Short lived Polish civil authorities in 1920

Civil Administration of the Lands of Volhynia and Podolian Front, (Note: Polish: Zarząd Cywilny Ziem Wołynia i Frontu Podolskiego, abriviation: ZCZWiFP) also known as Commissariat of the Lands of Volhynia and Podolian Front (Note: Polish: Komisariat Ziem Wołynia i Frontu Podolskiego) was a civil authority of the territories controlled by Second Polish Republic but not incorporated into the state itself, that was formed during the Polish–Soviet War in 1920. It was formed on 17 January 1920 from the Civil Administration of the Eastern Lands and included Volhynian District and the surrounding area. In the summer of 1920, forces of Russian SFSR had conquered the area. After part of the area was reconquered by Poland, the administration was formally disestablished on 9 September 1920, and replaced by the Provisional Administration of Front-line and Phase Territories.

== History ==
Civil Administration of Volhynian Lands and Podolian Front was established by Second Polish Republic on 17 January 1920, as a civil authority of the territories controlled but not incorporated into the state itself. It was formed from part of an area controlled by Civil Administration of the Eastern Lands, including the Volhynian District separated from the civil authority and newly formed Podolian District that consisted of the lands conquered on the Podolian Front. The territory was ruled by the Chief Commissioner Antoni Mińkiewicz, who after the formation was subjected to the General Commissioner of the Eastern Lands. On 1 June 1920, the territory was placed under the rule of the Commander-in-chief of the Polish Armed Forces.

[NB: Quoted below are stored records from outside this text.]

Lemma quota_token_isolation_witness :
  let q := (quota_namespace_create quota_init 0 demo_cfg).1 in
  exists q', quota_auth_token_add true q [110; 115] [1; 2; 3] = (q', 0) /\ knows q' [110; 115] [1; 2; 3].
Proof.
  cbv zeta. set (q := (quota_namespace_create quota_init 0 demo_cfg).1).
  pose proof (inv_create quota_init 0 demo_cfg inv_init) as Hq. fold q in Hq.
  destruct (quota_auth_token_add true q [110; 115] [1; 2; 3]) as [q' r] eqn:E.
  assert (r = 0) as -> by (apply (f_equal snd) in E; vm_compute in E; exact (eq_sym E)).
  exists q'. split; [done|]. apply (quota_token_isolation q Hq) in E as [_ Hk]; [apply Hk; by right|].
  repeat constructor; mach.
Defined.

Lemma quota_slots_leak_witness :
  quota_list_namespaces (Nat.iter 256 (churn 0 demo_cfg) quota_init) QUOTA_MAX_NAMESPACES = [].
Proof. apply (quota_slots_leak 0 demo_cfg). done. Defined.

(** The two limits read their actions differently: a namespace over its
    memory limit with the soft action passes, one over its rate with the same
    action is throttled. *)
Lemma quota_log_only_throttles ns t :
  cpu_action (config ns) = QUOTA_ACTION_LOG_ONLY -> 0 < max_ops_per_sec (config ns) ->
  max_ops_per_sec (config ns) <= ops_this_window ns < 2 ^ 64 - 1 -> 0 <= window_start_us ns <= t -> t < window_start_us ns + 1000000 -> t < 2 ^ 64 ->
  (check_rate ns t).2 = 1.
Proof.
  intros Ha Hp Ho Hw Ht Ht'. unfold check_rate. rewrite (proj2 (Z.ltb_lt 0 _)) by done.
  change (QUOTA_WINDOW_SECS * 1000000) with 1000000. rewrite (wrap_small 64 (t - _)) by mach.
  rewrite (proj2 (Z.leb_gt 1000000 (t - _))) by lia. rewrite wrap_small by mach. cbn [with_window ops_this_window].
  rewrite (proj2 (Z.ltb_lt _ (ops_this_window ns + 1))) by lia. by rewrite Ha.
Qed.
(* ===== verification/NdStorage.v ===== *)
(** * The object store: NexDash behind the storage interface
      (src/src/core/nexstorage.c, the ndapi_ adapter)

    A value is an [NDValue] block on the heap, whose address is what the table
    stores.  [heap] is the set of live blocks; the addresses that an operation
    of the table hands to [ndvalue_free_cb] are freed when it returns.
    Reading, or freeing, an address that is not allocated sets [fault]. *)
From S2P Require Import Prelude FilterSpec NexBloom TaggedPtr NexDash NexDashRefine StorageApi.

Definition ND_MAX_KEY_LEN : Z := 255.
Definition ND_GET_BUF : Z := 1024 * 1024.
Definition SIZEOF_NDValue : Z := 40.

Record NDValue := mkND { nd_data : bytes; nd_type : Z; nd_expire_us : Z; nd_version : Z }.
Record NdBackend := mkNd { table : NexDashTable; heap : gmap Z NDValue; fault : bool }.

Definition env_of (c : Ctx) : Env := mkEnv (now_us c) (realloc_works c) (arena_works c).

(** [free] of one block. *)
Definition free_block (st : gmap Z NDValue * bool) (a : Z) : gmap Z NDValue * bool :=
  match st.1 !! a with Some _ => (delete a st.1, st.2) | None => (st.1, true) end.

(** The blocks freed by the callback during a step from [t] to [t']. *)
Definition new_frees (t t' : NexDashTable) : list Z := take (length (freed t') - length (freed t)) (freed t').
Definition after (b : NdBackend) (t' : NexDashTable) : NdBackend :=
  let '(h, f) := fold_left free_block (reverse (new_frees (table b) t')) (heap b, fault b) in mkNd t' h f.

Definition ndapi_create (ceil_blocks : Z -> Z) (max_mem : Z) : NdBackend :=
  mkNd (nexdash_set_free_cb (nexdash_create ceil_blocks 4 max_mem)) ∅ false.

Definition ndapi_get (c : Ctx) (b : NdBackend) (key : bytes) : NdBackend * NexStorageResult * option NexEntry :=
  if ND_MAX_KEY_LEN <? alen key then (b, NEXS_TOO_LARGE, None)
  else
    let '(t, (addr, _)) := nexdash_get (env_of c) (table b) key in
    let b := after b t in
    if addr =? 0 then (b, NEXS_NOT_FOUND, None)
    else
      match heap b !! addr with
      | None => (mkNd (table b) (heap b) true, NEXS_ERROR, None)
      | Some val =>
          if ND_GET_BUF <? alen (nd_data val) then (b, NEXS_TOO_LARGE, None)
          else (b, NEXS_OK, Some (mkEntry (Some (nd_data val)) (nd_type val) (ttl_of (now_us c) (nd_expire_us val)) (nd_version val)))
      end.

(** The allocation, initialisation and store of a new block, shared by
    [ndapi_set] and [ndapi_rmw]. *)
Definition nd_store (c : Ctx) (b : NdBackend) (key data : bytes) (type ttl_ms : Z) : NdBackend * NexStorageResult :=
  match malloc c with
  | None => (b, NEXS_ERROR)
  | Some a =>
      let expire_us := if 0 <=? ttl_ms then i64 (u64 (now_us c + u64 (ttl_ms * 1000))) else - 1 in
      let b := mkNd (table b) (<[a := mkND data type expire_us (now_us c)]> (heap b)) (fault b) in
      let expire_us_arg := if 0 <=? ttl_ms then u64 (now_us c + u64 (ttl_ms * 1000)) else 0 in
      let total_size := u32 (SIZEOF_NDValue + alen data) in
      let '(t, rc) := nexdash_set (env_of c) (table b) key a total_size type expire_us_arg in
      let b := after b t in
      if rc =? 0
      then let '(h, f) := free_block (heap b, fault b) a in (mkNd (table b) h f, NEXS_ERROR)
      else (b, NEXS_OK)
  end.

Definition ndapi_set (c : Ctx) (b : NdBackend) (key data : bytes) (type ttl_ms : Z) : NdBackend * NexStorageResult :=
  if ND_MAX_KEY_LEN <? alen key then (b, NEXS_TOO_LARGE) else nd_store c b key data type ttl_ms.

Definition ndapi_del (c : Ctx) (b : NdBackend) (key : bytes) : NdBackend * NexStorageResult :=
  if ND_MAX_KEY_LEN <? alen key then (b, NEXS_NOT_FOUND)
  else let '(t, rc) := nexdash_del (table b) key in (after b t, if 0 <? rc then NEXS_OK else NEXS_NOT_FOUND).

On 1 June 1920, counties: Włodzimierz, Kowel, Łuck, Dubno, Równe as well as part of Ostróg incorporated into Równe and northwest part of Krzemieniec were incorporated into Poland itself.

In the summer of 1920, forces of Russian SFSR had conquered the area. After part of the area was reconquered by Poland, the administration was formally disestablished on 9 September 1920, and replaced by the Provisional Administration of Front-line and Phase Territories.

== Subdivisions ==
The Civil Administration of the Lands of Volhynia and Podolian Front consisted of two districts: Volhynian and Podolian.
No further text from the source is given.